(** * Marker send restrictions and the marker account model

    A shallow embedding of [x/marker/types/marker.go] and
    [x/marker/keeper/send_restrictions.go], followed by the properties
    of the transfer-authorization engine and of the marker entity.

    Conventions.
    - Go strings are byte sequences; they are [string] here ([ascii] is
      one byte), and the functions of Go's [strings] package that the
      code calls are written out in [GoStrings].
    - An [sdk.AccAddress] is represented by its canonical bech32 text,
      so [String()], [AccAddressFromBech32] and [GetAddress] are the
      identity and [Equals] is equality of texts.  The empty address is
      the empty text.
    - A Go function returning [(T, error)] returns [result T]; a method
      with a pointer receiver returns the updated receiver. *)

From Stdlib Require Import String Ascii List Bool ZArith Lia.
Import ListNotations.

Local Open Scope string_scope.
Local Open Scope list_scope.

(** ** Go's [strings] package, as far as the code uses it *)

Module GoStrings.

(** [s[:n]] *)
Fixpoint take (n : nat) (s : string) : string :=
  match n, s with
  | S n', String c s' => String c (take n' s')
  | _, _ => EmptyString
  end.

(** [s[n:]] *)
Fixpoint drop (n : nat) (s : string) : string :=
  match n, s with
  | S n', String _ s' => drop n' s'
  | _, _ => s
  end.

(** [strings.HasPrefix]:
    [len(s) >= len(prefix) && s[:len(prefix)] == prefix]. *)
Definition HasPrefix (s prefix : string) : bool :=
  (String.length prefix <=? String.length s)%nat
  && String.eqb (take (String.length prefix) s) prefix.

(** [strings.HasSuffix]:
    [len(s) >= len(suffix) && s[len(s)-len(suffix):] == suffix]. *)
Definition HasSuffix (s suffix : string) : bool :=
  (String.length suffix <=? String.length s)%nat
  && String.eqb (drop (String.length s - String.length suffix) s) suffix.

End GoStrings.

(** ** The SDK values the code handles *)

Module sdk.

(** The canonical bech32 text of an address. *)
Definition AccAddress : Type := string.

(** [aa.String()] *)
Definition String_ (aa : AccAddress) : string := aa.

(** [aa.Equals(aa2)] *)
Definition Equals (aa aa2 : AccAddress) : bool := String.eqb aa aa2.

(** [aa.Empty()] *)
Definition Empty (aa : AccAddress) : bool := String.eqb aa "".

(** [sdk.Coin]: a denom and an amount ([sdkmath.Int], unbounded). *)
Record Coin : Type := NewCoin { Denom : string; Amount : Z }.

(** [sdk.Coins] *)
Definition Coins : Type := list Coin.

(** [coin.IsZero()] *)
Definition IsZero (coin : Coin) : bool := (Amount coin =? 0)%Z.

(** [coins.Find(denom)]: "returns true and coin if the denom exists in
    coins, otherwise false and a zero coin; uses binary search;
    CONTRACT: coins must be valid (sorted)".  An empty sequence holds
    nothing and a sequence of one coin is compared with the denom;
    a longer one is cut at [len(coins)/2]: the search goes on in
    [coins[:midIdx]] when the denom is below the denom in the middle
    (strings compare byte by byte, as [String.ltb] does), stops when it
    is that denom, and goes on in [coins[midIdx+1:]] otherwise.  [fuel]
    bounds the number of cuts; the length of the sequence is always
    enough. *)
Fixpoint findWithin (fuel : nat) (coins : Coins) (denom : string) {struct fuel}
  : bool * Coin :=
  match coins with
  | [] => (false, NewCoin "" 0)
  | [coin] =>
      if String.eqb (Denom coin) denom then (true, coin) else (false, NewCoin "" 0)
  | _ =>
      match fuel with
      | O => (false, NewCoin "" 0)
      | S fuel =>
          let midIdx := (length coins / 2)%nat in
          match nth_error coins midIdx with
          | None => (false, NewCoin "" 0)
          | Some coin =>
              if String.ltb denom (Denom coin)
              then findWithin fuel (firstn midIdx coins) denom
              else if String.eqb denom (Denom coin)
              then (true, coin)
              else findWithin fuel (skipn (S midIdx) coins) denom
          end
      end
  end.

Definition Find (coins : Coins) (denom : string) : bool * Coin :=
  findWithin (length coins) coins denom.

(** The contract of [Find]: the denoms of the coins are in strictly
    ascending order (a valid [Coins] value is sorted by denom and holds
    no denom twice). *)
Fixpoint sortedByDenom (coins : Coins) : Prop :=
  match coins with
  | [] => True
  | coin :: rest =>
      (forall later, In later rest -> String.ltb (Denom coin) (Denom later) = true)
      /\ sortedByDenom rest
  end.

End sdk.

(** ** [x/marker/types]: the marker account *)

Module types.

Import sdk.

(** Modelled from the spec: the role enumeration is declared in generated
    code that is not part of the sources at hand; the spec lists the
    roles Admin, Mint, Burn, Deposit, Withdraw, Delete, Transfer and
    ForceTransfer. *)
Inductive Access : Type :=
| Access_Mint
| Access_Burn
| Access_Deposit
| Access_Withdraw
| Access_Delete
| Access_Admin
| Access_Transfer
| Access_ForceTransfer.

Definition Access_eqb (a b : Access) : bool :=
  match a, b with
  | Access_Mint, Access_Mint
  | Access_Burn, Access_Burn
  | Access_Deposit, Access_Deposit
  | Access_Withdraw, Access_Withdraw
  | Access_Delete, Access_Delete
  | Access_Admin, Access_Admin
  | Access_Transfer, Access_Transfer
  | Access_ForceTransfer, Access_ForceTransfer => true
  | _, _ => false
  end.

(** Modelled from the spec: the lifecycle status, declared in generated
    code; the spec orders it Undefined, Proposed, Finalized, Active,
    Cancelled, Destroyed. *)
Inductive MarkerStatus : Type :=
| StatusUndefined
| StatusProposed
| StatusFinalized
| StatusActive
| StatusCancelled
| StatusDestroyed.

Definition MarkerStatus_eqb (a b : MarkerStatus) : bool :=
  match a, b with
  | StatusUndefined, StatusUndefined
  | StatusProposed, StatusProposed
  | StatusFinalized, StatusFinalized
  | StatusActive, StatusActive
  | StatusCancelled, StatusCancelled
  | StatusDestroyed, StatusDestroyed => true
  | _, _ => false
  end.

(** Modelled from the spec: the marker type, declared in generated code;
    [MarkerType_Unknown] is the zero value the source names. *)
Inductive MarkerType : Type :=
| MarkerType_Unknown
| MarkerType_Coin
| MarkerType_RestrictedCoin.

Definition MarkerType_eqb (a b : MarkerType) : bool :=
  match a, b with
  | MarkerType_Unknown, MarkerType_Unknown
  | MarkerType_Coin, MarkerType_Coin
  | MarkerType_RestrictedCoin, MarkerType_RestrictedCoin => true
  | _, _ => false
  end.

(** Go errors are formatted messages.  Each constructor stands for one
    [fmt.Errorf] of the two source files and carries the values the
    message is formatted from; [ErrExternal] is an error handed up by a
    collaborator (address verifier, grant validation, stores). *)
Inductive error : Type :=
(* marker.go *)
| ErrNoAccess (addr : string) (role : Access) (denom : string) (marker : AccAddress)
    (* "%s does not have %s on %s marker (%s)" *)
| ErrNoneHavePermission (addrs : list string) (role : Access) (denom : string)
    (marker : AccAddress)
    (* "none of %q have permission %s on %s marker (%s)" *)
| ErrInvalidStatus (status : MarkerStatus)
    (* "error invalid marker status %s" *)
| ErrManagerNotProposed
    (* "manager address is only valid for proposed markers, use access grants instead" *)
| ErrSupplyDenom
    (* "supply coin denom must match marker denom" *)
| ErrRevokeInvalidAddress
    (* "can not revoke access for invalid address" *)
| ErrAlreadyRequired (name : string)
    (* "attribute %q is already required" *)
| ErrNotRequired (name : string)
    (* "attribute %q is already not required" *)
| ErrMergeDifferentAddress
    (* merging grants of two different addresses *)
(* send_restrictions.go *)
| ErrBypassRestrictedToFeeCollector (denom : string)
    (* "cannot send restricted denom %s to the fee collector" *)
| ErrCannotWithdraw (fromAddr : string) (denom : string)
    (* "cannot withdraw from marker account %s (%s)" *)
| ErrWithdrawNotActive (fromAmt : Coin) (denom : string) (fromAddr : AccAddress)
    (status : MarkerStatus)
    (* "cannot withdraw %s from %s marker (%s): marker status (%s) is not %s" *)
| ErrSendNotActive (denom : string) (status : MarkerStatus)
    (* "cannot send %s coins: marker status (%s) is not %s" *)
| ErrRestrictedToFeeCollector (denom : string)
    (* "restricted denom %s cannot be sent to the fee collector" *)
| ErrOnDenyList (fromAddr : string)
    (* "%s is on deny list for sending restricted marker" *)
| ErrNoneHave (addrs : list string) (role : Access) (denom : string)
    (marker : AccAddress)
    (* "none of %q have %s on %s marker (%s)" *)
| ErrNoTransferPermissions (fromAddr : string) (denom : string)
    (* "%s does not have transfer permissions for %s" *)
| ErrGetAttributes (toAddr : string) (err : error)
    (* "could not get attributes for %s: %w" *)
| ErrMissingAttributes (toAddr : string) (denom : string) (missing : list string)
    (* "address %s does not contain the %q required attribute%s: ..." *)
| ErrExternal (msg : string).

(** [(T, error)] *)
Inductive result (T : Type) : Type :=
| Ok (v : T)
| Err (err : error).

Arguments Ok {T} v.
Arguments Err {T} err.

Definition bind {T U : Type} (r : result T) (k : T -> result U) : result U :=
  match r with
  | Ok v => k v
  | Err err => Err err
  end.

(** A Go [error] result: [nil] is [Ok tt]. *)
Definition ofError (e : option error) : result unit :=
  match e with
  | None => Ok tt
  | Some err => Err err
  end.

····················

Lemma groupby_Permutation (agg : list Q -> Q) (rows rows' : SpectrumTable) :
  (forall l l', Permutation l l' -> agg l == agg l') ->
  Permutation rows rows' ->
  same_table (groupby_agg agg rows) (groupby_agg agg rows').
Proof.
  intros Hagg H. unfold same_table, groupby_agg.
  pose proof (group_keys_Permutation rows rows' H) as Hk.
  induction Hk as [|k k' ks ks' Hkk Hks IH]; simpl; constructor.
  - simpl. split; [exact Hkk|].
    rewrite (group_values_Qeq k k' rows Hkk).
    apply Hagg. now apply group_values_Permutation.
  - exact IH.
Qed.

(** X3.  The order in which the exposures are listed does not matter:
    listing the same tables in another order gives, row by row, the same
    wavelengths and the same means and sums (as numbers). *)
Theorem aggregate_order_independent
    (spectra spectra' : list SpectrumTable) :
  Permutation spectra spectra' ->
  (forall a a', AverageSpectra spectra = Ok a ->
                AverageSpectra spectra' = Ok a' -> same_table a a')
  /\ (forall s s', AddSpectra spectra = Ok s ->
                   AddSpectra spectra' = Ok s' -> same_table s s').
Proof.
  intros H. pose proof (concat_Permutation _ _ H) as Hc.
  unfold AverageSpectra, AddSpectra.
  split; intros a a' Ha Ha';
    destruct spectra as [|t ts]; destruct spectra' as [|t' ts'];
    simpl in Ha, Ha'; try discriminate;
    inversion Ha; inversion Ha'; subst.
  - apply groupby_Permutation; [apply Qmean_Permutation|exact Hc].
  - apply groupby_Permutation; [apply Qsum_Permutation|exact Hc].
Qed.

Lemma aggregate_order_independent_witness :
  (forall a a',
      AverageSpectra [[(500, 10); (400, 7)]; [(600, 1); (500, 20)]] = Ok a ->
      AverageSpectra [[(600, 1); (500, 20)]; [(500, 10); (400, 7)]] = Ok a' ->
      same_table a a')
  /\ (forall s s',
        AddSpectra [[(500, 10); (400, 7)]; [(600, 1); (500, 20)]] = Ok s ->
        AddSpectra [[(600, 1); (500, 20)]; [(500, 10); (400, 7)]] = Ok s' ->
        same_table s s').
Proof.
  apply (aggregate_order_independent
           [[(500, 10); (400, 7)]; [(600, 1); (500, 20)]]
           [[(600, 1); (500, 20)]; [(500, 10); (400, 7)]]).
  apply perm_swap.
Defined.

····················

**Task goal**
Please give an exact copy of the entries above, from the line with "spectra = Ok s ->" down to the line with "split; intros a a' Ha Ha';", inclusive, and nothing else.

**Task output**
  /\ (forall s s', AddSpectra spectra = Ok s ->
                   AddSpectra spectra' = Ok s' -> same_table s s').
Proof.
  intros H. pose proof (concat_Permutation _ _ H) as Hc.
  unfold AverageSpectra, AddSpectra.
  split; intros a a' Ha Ha';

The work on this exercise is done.